Source records:

____________

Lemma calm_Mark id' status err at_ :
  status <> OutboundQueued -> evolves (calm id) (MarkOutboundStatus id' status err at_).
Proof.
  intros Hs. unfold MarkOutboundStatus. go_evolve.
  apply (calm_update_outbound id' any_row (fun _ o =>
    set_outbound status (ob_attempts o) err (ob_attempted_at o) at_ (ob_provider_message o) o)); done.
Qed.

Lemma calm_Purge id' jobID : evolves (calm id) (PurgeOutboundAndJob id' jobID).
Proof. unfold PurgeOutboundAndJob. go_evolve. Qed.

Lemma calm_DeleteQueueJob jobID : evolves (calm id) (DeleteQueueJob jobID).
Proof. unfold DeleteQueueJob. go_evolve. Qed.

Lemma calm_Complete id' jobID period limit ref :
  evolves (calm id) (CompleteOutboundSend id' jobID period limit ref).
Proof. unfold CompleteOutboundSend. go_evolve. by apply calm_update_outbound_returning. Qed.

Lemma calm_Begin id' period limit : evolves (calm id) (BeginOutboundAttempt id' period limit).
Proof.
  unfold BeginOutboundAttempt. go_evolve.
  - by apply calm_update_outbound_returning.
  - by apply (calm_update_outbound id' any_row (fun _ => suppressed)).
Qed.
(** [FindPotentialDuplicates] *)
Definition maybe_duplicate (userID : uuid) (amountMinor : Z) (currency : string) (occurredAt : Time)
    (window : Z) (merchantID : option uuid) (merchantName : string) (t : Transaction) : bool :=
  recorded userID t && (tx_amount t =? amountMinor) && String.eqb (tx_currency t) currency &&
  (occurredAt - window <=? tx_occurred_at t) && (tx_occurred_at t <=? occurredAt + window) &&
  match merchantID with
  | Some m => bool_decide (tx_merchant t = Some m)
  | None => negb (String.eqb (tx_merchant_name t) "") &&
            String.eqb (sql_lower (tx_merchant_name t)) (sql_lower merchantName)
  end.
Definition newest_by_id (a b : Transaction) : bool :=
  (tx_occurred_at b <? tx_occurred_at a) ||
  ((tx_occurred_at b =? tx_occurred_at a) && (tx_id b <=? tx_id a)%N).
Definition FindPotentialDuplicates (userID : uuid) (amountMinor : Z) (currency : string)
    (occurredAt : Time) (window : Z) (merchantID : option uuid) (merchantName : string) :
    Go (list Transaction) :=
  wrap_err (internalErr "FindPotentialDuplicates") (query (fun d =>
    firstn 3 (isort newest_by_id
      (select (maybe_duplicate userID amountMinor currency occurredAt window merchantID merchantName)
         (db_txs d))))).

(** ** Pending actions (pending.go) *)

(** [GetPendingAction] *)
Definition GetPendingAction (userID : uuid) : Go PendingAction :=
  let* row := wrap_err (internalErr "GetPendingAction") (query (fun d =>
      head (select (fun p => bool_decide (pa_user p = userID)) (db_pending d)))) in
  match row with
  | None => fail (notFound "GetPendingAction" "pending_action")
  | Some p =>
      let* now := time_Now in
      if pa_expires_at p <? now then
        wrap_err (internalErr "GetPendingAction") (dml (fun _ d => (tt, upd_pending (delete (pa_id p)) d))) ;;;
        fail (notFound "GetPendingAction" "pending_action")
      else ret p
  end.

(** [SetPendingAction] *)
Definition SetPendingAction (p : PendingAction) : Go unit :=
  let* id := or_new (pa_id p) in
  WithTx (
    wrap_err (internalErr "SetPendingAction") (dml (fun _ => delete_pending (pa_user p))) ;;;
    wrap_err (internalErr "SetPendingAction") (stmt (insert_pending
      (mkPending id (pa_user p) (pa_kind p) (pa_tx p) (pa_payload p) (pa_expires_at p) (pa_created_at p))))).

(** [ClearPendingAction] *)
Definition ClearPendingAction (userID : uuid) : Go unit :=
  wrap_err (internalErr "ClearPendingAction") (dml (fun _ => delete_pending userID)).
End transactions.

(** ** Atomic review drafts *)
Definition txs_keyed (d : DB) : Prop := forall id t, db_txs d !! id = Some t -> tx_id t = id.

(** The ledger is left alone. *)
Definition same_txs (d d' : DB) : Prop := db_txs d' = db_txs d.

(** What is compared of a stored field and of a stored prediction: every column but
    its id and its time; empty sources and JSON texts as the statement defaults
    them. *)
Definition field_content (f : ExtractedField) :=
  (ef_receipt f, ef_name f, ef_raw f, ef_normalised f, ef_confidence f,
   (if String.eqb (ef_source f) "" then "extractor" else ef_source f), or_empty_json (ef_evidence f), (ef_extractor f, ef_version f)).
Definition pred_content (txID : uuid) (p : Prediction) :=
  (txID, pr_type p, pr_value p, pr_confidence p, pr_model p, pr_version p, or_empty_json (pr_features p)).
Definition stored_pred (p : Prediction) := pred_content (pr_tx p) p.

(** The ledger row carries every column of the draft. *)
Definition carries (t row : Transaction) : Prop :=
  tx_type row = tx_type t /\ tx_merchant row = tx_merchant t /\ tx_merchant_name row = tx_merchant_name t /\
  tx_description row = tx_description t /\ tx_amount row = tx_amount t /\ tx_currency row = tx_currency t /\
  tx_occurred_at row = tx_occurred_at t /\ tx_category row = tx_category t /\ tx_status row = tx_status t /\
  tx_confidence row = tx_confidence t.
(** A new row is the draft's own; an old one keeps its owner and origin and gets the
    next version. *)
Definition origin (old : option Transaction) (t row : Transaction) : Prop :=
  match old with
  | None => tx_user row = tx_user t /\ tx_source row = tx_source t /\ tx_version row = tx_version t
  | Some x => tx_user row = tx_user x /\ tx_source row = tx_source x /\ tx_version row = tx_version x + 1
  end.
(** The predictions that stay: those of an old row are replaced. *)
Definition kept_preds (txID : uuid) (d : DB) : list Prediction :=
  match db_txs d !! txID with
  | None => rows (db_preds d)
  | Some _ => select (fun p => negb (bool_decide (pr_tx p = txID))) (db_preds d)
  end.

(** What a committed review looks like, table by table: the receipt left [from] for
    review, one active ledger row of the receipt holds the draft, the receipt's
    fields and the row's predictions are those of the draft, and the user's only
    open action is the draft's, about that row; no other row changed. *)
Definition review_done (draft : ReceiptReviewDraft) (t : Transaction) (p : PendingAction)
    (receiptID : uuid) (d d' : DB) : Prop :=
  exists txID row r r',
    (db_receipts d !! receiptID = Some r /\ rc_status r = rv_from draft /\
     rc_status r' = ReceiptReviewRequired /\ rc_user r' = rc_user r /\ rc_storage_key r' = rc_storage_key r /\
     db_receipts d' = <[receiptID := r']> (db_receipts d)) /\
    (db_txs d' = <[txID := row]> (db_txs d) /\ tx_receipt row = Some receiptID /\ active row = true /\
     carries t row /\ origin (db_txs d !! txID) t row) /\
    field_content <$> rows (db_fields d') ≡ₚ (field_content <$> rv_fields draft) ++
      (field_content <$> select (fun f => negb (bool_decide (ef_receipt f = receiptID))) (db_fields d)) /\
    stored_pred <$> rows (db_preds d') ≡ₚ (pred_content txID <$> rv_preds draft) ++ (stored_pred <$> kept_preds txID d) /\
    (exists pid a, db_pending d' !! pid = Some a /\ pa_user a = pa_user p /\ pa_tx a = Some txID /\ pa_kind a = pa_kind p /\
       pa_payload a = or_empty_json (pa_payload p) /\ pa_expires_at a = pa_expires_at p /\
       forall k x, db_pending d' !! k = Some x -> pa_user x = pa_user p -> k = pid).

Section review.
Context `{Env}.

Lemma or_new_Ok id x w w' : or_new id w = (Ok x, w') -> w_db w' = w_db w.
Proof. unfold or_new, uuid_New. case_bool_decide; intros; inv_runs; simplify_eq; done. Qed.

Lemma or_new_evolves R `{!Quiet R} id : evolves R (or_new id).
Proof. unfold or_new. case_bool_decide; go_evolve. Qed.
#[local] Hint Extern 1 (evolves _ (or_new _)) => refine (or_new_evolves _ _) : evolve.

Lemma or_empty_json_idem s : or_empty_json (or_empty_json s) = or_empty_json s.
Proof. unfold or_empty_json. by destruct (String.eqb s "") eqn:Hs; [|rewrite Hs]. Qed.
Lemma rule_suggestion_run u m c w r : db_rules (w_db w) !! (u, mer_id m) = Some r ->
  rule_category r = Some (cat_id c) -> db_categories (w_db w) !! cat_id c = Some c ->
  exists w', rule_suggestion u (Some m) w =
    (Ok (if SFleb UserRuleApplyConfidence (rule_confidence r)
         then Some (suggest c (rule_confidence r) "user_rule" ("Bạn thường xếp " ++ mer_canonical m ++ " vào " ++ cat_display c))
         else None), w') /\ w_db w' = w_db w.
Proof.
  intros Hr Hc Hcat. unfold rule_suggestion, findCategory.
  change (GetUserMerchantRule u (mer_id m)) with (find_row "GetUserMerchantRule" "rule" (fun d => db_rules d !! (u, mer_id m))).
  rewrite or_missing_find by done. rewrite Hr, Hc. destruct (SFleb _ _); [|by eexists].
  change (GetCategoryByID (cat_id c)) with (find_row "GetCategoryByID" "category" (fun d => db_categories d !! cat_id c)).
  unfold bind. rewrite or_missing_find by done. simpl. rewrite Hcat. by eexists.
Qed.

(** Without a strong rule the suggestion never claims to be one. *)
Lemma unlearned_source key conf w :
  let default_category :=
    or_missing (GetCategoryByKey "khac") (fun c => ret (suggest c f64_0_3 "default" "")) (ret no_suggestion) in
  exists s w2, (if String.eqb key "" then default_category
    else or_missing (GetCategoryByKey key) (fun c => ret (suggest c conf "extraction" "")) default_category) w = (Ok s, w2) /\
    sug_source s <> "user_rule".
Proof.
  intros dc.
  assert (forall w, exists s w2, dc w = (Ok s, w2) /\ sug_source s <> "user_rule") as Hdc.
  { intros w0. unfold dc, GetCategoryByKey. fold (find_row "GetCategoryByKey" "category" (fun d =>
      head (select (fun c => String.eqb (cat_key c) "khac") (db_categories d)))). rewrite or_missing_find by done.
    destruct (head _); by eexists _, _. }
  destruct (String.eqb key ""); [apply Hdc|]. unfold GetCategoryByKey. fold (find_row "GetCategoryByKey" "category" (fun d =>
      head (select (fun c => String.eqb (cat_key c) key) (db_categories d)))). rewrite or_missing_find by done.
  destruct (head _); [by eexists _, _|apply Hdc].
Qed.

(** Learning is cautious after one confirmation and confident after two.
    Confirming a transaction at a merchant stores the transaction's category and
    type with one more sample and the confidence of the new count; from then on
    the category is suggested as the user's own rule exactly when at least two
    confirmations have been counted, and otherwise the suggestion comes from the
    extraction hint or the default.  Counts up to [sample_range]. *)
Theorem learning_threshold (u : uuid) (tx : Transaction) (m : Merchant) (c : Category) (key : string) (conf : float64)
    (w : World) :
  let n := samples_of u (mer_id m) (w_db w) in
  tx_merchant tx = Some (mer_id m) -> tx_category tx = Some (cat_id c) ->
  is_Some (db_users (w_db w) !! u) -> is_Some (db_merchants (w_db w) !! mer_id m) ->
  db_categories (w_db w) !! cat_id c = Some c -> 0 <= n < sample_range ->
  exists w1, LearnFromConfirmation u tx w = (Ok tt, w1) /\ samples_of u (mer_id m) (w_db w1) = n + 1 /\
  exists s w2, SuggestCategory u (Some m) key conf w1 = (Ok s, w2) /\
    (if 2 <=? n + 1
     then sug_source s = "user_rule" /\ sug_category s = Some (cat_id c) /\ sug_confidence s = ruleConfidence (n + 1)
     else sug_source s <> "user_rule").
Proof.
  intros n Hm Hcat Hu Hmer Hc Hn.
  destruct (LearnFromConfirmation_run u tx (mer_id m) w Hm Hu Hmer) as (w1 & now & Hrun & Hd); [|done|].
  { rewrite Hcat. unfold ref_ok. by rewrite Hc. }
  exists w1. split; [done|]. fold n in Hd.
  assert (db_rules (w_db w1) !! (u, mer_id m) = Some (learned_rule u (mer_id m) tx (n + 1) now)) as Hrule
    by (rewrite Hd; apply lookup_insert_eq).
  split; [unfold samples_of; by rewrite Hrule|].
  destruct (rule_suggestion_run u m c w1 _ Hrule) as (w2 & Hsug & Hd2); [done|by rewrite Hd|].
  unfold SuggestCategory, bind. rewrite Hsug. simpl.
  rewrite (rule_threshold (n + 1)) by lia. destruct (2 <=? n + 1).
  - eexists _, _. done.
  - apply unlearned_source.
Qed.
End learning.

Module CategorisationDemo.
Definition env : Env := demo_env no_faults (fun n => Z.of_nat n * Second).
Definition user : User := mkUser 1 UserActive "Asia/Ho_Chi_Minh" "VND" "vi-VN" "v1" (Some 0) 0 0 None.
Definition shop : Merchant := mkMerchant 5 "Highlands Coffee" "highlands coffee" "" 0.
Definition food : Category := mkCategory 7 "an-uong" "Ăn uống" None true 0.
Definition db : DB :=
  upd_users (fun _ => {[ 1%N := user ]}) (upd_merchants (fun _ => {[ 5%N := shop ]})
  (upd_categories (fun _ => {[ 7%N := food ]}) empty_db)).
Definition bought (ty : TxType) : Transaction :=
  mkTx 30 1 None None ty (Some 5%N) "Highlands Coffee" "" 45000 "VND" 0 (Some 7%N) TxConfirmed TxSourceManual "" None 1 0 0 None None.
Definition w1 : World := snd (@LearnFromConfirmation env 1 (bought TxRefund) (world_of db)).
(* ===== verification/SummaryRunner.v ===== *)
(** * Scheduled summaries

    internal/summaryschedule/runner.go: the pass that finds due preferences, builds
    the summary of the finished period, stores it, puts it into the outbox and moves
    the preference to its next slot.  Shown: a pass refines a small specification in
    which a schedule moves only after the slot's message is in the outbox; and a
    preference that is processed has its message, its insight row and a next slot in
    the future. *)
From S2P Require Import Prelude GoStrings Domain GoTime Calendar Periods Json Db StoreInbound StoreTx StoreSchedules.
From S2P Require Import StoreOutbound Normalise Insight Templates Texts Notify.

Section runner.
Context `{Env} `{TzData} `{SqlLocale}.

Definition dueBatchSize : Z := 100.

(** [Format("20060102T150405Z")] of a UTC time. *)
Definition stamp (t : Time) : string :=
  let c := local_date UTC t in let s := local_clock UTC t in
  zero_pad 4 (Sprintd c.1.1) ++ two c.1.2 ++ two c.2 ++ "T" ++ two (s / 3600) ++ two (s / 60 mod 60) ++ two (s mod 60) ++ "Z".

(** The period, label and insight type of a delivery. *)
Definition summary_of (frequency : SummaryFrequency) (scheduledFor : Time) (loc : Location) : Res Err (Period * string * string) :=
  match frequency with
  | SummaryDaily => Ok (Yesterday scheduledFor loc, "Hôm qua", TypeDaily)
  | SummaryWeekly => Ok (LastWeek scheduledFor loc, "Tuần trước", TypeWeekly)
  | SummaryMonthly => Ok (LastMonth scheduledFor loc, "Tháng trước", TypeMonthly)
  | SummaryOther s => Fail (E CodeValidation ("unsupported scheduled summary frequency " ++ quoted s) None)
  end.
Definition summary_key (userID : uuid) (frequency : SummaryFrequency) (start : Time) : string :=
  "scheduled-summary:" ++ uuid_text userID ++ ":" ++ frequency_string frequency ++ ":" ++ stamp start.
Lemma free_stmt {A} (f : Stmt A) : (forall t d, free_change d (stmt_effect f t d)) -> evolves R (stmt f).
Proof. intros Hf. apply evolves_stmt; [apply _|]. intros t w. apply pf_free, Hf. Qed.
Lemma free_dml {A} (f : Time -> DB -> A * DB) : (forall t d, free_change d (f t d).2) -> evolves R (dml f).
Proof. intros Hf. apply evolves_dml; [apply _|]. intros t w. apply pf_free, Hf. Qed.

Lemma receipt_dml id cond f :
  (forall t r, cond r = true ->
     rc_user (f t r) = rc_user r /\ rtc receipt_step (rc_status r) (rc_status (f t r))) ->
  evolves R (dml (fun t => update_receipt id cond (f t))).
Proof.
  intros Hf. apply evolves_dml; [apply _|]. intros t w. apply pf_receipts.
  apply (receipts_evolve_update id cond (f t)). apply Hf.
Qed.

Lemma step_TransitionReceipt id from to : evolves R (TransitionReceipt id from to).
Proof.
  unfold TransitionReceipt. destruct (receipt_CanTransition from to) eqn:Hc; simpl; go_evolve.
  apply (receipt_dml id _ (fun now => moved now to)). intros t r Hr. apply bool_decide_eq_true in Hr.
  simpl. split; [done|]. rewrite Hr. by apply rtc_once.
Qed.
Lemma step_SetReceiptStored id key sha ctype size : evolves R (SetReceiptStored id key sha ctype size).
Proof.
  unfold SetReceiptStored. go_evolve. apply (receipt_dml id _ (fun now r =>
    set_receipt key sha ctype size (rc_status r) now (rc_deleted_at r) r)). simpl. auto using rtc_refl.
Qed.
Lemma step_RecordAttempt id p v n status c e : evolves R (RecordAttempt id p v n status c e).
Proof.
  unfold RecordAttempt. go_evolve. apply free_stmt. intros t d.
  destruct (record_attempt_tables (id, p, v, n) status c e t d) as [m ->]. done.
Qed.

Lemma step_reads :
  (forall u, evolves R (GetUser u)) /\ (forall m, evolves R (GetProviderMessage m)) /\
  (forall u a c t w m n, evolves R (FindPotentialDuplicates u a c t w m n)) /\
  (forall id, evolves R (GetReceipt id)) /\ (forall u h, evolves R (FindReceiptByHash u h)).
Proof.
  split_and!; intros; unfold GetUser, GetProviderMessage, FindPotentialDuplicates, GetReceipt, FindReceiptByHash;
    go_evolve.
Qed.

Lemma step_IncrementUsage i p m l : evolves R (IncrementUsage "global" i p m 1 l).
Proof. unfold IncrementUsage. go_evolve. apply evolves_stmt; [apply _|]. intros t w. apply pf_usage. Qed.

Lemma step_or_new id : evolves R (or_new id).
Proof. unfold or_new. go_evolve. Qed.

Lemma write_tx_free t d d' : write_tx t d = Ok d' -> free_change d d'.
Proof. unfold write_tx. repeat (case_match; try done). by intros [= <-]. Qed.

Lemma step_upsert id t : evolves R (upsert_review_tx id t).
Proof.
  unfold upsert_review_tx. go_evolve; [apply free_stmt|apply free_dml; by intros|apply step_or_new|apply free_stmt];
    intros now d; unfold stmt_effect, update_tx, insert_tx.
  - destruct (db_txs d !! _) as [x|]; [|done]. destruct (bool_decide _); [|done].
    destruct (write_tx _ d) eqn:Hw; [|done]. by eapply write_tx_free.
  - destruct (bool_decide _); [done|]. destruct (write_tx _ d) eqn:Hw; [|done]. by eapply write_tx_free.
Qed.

____________

What the task requires:
Which lines of the material contain the string "start"? List each of them.

Written answer:
Definition summary_key (userID : uuid) (frequency : SummaryFrequency) (start : Time) : string :=
  "scheduled-summary:" ++ uuid_text userID ++ ":" ++ frequency_string frequency ++ ":" ++ stamp start.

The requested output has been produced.